(* ===== verification/Utools.v ===== *)
(** The small programs of user/: echo, kill, ln, mkdir, rm, sleep, zombie and init.

    A program is the process that its [main] is, given its arguments after [argv[0]]. *)

From S2P Require Import Prelude Riscv Mem Digits Ulib Uprintf Uproc.

Definition O_RDWR : Z := 2.
Definition CONSOLE : Z := 1.

(** user/echo.c *)
Fixpoint echo_args (args : list path) : proc unit :=
  match args with
  | [] => Done tt
  | a :: args' =>
      call! Write 1 a in
      call! Write 1 (match args' with [] => [10] | _ => [32] end) in
      echo_args args'
  end.
Definition echo_main (args : list path) : proc Empty_set := do! _ <- echo_args args in Exit 0.

(** [atoi] of an argument. *)
Fixpoint atoi_loop (s : path) (n : Z) : Z :=
  match s with
  | c :: s' => if (48 <=? c) && (c <=? 57) then atoi_loop s' (s32 (n * 10 + c - 48)) else n
  | [] => n
  end.
Definition atoi (s : path) : Z := atoi_loop s 0.

(** user/kill.c *)
Fixpoint kill_args (args : list path) : proc unit :=
  match args with
  | [] => Done tt
  | a :: args' => call! Kill (atoi a) in kill_args args'
  end.
Definition kill_main (args : list path) : proc Empty_set :=
  match args with
  | [] => do! _ <- fputs 2 (chars "usage: kill pid..." ++ [10]) in Exit 1
  | _ => do! _ <- kill_args args in Exit 0
  end.

(** user/ln.c *)
Definition ln_main (args : list path) : proc Empty_set :=
  match args with
  | [old; new] =>
      do! r <- sys (Link old new) in
      do! _ <- (if r <? 0 then fputs 2 (chars "link " ++ old ++ [32] ++ new ++ chars ": failed" ++ [10]) else Done tt) in
      Exit 0
  | _ => do! _ <- fputs 2 (chars "Usage: ln old new" ++ [10]) in Exit 1
  end.

(** user/mkdir.c *)
Fixpoint mkdir_args (args : list path) : proc unit :=
  match args with
  | [] => Done tt
  | a :: args' =>
      do! r <- sys (Mkdir a) in
      if r <? 0 then fputs 2 (chars "mkdir: " ++ a ++ chars " failed to create" ++ [10]) else mkdir_args args'
  end.
Definition mkdir_main (args : list path) : proc Empty_set :=
  match args with
  | [] => do! _ <- fputs 2 (chars "Usage: mkdir files..." ++ [10]) in Exit 1
  | _ => do! _ <- mkdir_args args in Exit 0
  end.

(** user/rm.c *)
Fixpoint rm_args (args : list path) : proc unit :=
  match args with
  | [] => Done tt
  | a :: args' =>
      do! r <- sys (Unlink a) in
      if r <? 0 then fputs 2 (chars "rm: " ++ a ++ chars " failed to delete" ++ [10]) else rm_args args'
  end.
Definition rm_main (args : list path) : proc Empty_set :=
  match args with
  | [] => do! _ <- fputs 2 (chars "Usage: rm files..." ++ [10]) in Exit 1
  | _ => do! _ <- rm_args args in Exit 0
  end.

(** user/sleep.c.  [is_number] is declared in user/user.h, and its code is not among
    the sources; without an argument [argv[1]] is the null pointer, and what the
    program then reads is [null]. *)
Definition sleep_main (is_number : path -> bool) (null : path) (args : list path) : proc Empty_set :=
  do! _ <- (match args with [] => call! Write 1 (chars "error: you need to input an integer parameter") in Done tt | _ => Done tt end) in
  let parameter := hd null args in
  do! _ <- (if is_number parameter then Done tt else call! Write 1 (chars "error: you must input an integer") in Done tt) in
  call! Sleep_ (atoi parameter) in
  Exit 0.

(** user/zombie.c *)
Definition zombie_main : proc Empty_set :=
  do! pid <- sys Fork in
  do! _ <- (if 0 <? pid then call! Sleep_ 5 in Done tt else Done tt) in
  Exit 0.

(** ** user/init.c *)

(** The inner loop: [wait] until the shell has exited; whether it has. *)
Fixpoint init_wait (fuel : nat) (pid : Z) : proc bool :=
  match fuel with
  | O => Stuck
  | S fuel' =>
      do! r <- sys Wait in
      if r.1 =? pid then Done true
      else if r.1 <? 0 then do! _ <- fputs 1 (chars "init: wait returned an error" ++ [10]) in Done false
      else init_wait fuel' pid
  end.
(** The loop that starts a shell. *)
Fixpoint init_loop (fuel : nat) : proc Empty_set :=
  match fuel with
  | O => Stuck
  | S fuel' =>
      do! _ <- fputs 1 (chars "init: starting sh" ++ [10]) in
      do! pid <- sys Fork in
      if pid <? 0 then do! _ <- fputs 1 (chars "init: fork failed" ++ [10]) in Exit 1
      else if pid =? 0 then
        call! Exec (chars "sh") [chars "sh"] in
        do! _ <- fputs 1 (chars "init: exec sh failed" ++ [10]) in
        Exit 1
      else
        do! ok <- init_wait fuel' pid in
        if (ok : bool) then init_loop fuel' else Exit 1
  end.
Definition init_main (fuel : nat) : proc Empty_set :=
  do! fd <- sys (Open (chars "console") O_RDWR) in
  do! _ <- (if fd <? 0 then call! Mknod (chars "console") CONSOLE 0 in call! Open (chars "console") O_RDWR in Done tt else Done tt) in
  call! Dup 0 in
  call! Dup 0 in
  init_loop fuel.

(** ** What init starts *)

(** Descriptors 0, 1 and 2 for the console. *)
Definition console : fobj := Opened (chars "console") O_RDWR.
Definition console_fds : fds := <[2 := console]> (<[1 := console]> {[0 := console]}).

Section Init.
Context (opens : path -> Z -> bool) (execs : path -> bool) (other : forall X, call X -> X).

Lemma launch_puts {A} fd s (k : proc A) t n :
  launch opens execs other (do! _ <- fputs fd s in k) t n = launch opens execs other k t n.
Proof. induction s as [|c s IH]; [done|exact IH]. Qed.

(** The first shell that [init] starts has the console for its input, its output and
    its errors. *)
Theorem init_starts_sh fuel n :
  opens (chars "console") O_RDWR = true -> execs (chars "sh") = true ->
  exists l m, launch opens execs other (init_main (S fuel)) ∅ n = (([chars "sh"], console_fds) :: l, m).
Proof.
  intros Ho He.
  set (w1 := launch opens execs other (init_loop (S fuel)) console_fds n).
  assert (launch opens execs other (init_main (S fuel)) ∅ n = w1) as ->.
  { unfold init_main, w1. cbn [pbind sys launch fd_call]. rewrite Ho. reflexivity. }
  unfold w1. clear w1. cbn [init_loop]. rewrite launch_puts. cbn [pbind sys launch Z.ltb Z.eqb Z.compare]. rewrite He.
  match goal with |- context [let '(_, _) := ?x in _] => destruct x as [l m] end. by exists l, m.
Qed.
End Init.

§ What you have to do: Look back at the records above. Repeat all of them exactly.

§ Response box:
(* ===== verification/Utools.v ===== *)
(** The small programs of user/: echo, kill, ln, mkdir, rm, sleep, zombie and init.

    A program is the process that its [main] is, given its arguments after [argv[0]]. *)

From S2P Require Import Prelude Riscv Mem Digits Ulib Uprintf Uproc.

Definition O_RDWR : Z := 2.
Definition CONSOLE : Z := 1.

(** user/echo.c *)
Fixpoint echo_args (args : list path) : proc unit :=
  match args with
  | [] => Done tt
  | a :: args' =>
      call! Write 1 a in
      call! Write 1 (match args' with [] => [10] | _ => [32] end) in
      echo_args args'
  end.
Definition echo_main (args : list path) : proc Empty_set := do! _ <- echo_args args in Exit 0.

(** [atoi] of an argument. *)
Fixpoint atoi_loop (s : path) (n : Z) : Z :=
  match s with
  | c :: s' => if (48 <=? c) && (c <=? 57) then atoi_loop s' (s32 (n * 10 + c - 48)) else n
  | [] => n
  end.
Definition atoi (s : path) : Z := atoi_loop s 0.

(** user/kill.c *)
Fixpoint kill_args (args : list path) : proc unit :=
  match args with
  | [] => Done tt
  | a :: args' => call! Kill (atoi a) in kill_args args'
  end.
Definition kill_main (args : list path) : proc Empty_set :=
  match args with
  | [] => do! _ <- fputs 2 (chars "usage: kill pid..." ++ [10]) in Exit 1
  | _ => do! _ <- kill_args args in Exit 0
  end.

(** user/ln.c *)
Definition ln_main (args : list path) : proc Empty_set :=
  match args with
  | [old; new] =>
      do! r <- sys (Link old new) in
      do! _ <- (if r <? 0 then fputs 2 (chars "link " ++ old ++ [32] ++ new ++ chars ": failed" ++ [10]) else Done tt) in
      Exit 0
  | _ => do! _ <- fputs 2 (chars "Usage: ln old new" ++ [10]) in Exit 1
  end.

(** user/mkdir.c *)
Fixpoint mkdir_args (args : list path) : proc unit :=
  match args with
  | [] => Done tt
  | a :: args' =>
      do! r <- sys (Mkdir a) in
      if r <? 0 then fputs 2 (chars "mkdir: " ++ a ++ chars " failed to create" ++ [10]) else mkdir_args args'
  end.
Definition mkdir_main (args : list path) : proc Empty_set :=
  match args with
  | [] => do! _ <- fputs 2 (chars "Usage: mkdir files..." ++ [10]) in Exit 1
  | _ => do! _ <- mkdir_args args in Exit 0
  end.

(** user/rm.c *)
Fixpoint rm_args (args : list path) : proc unit :=
  match args with
  | [] => Done tt
  | a :: args' =>
      do! r <- sys (Unlink a) in
      if r <? 0 then fputs 2 (chars "rm: " ++ a ++ chars " failed to delete" ++ [10]) else rm_args args'
  end.
Definition rm_main (args : list path) : proc Empty_set :=
  match args with
  | [] => do! _ <- fputs 2 (chars "Usage: rm files..." ++ [10]) in Exit 1
  | _ => do! _ <- rm_args args in Exit 0
  end.

(** user/sleep.c.  [is_number] is declared in user/user.h, and its code is not among
    the sources; without an argument [argv[1]] is the null pointer, and what the
    program then reads is [null]. *)
Definition sleep_main (is_number : path -> bool) (null : path) (args : list path) : proc Empty_set :=
  do! _ <- (match args with [] => call! Write 1 (chars "error: you need to input an integer parameter") in Done tt | _ => Done tt end) in
  let parameter := hd null args in
  do! _ <- (if is_number parameter then Done tt else call! Write 1 (chars "error: you must input an integer") in Done tt) in
  call! Sleep_ (atoi parameter) in
  Exit 0.

(** user/zombie.c *)
Definition zombie_main : proc Empty_set :=
  do! pid <- sys Fork in
  do! _ <- (if 0 <? pid then call! Sleep_ 5 in Done tt else Done tt) in
  Exit 0.

(** ** user/init.c *)

(** The inner loop: [wait] until the shell has exited; whether it has. *)
Fixpoint init_wait (fuel : nat) (pid : Z) : proc bool :=
  match fuel with
  | O => Stuck
  | S fuel' =>
      do! r <- sys Wait in
      if r.1 =? pid then Done true
      else if r.1 <? 0 then do! _ <- fputs 1 (chars "init: wait returned an error" ++ [10]) in Done false
      else init_wait fuel' pid
  end.
(** The loop that starts a shell. *)
Fixpoint init_loop (fuel : nat) : proc Empty_set :=
  match fuel with
  | O => Stuck
  | S fuel' =>
      do! _ <- fputs 1 (chars "init: starting sh" ++ [10]) in
      do! pid <- sys Fork in
      if pid <? 0 then do! _ <- fputs 1 (chars "init: fork failed" ++ [10]) in Exit 1
      else if pid =? 0 then
        call! Exec (chars "sh") [chars "sh"] in
        do! _ <- fputs 1 (chars "init: exec sh failed" ++ [10]) in
        Exit 1
      else
        do! ok <- init_wait fuel' pid in
        if (ok : bool) then init_loop fuel' else Exit 1
  end.
Definition init_main (fuel : nat) : proc Empty_set :=
  do! fd <- sys (Open (chars "console") O_RDWR) in
  do! _ <- (if fd <? 0 then call! Mknod (chars "console") CONSOLE 0 in call! Open (chars "console") O_RDWR in Done tt else Done tt) in
  call! Dup 0 in
  call! Dup 0 in
  init_loop fuel.

(** ** What init starts *)

(** Descriptors 0, 1 and 2 for the console. *)
Definition console : fobj := Opened (chars "console") O_RDWR.
Definition console_fds : fds := <[2 := console]> (<[1 := console]> {[0 := console]}).

Section Init.
Context (opens : path -> Z -> bool) (execs : path -> bool) (other : forall X, call X -> X).

Lemma launch_puts {A} fd s (k : proc A) t n :
  launch opens execs other (do! _ <- fputs fd s in k) t n = launch opens execs other k t n.
Proof. induction s as [|c s IH]; [done|exact IH]. Qed.

(** The first shell that [init] starts has the console for its input, its output and
    its errors. *)
Theorem init_starts_sh fuel n :
  opens (chars "console") O_RDWR = true -> execs (chars "sh") = true ->
  exists l m, launch opens execs other (init_main (S fuel)) ∅ n = (([chars "sh"], console_fds) :: l, m).
Proof.
  intros Ho He.
  set (w1 := launch opens execs other (init_loop (S fuel)) console_fds n).
  assert (launch opens execs other (init_main (S fuel)) ∅ n = w1) as ->.
  { unfold init_main, w1. cbn [pbind sys launch fd_call]. rewrite Ho. reflexivity. }
  unfold w1. clear w1. cbn [init_loop]. rewrite launch_puts. cbn [pbind sys launch Z.ltb Z.eqb Z.compare]. rewrite He.
  match goal with |- context [let '(_, _) := ?x in _] => destruct x as [l m] end. by exists l, m.
Qed.
End Init.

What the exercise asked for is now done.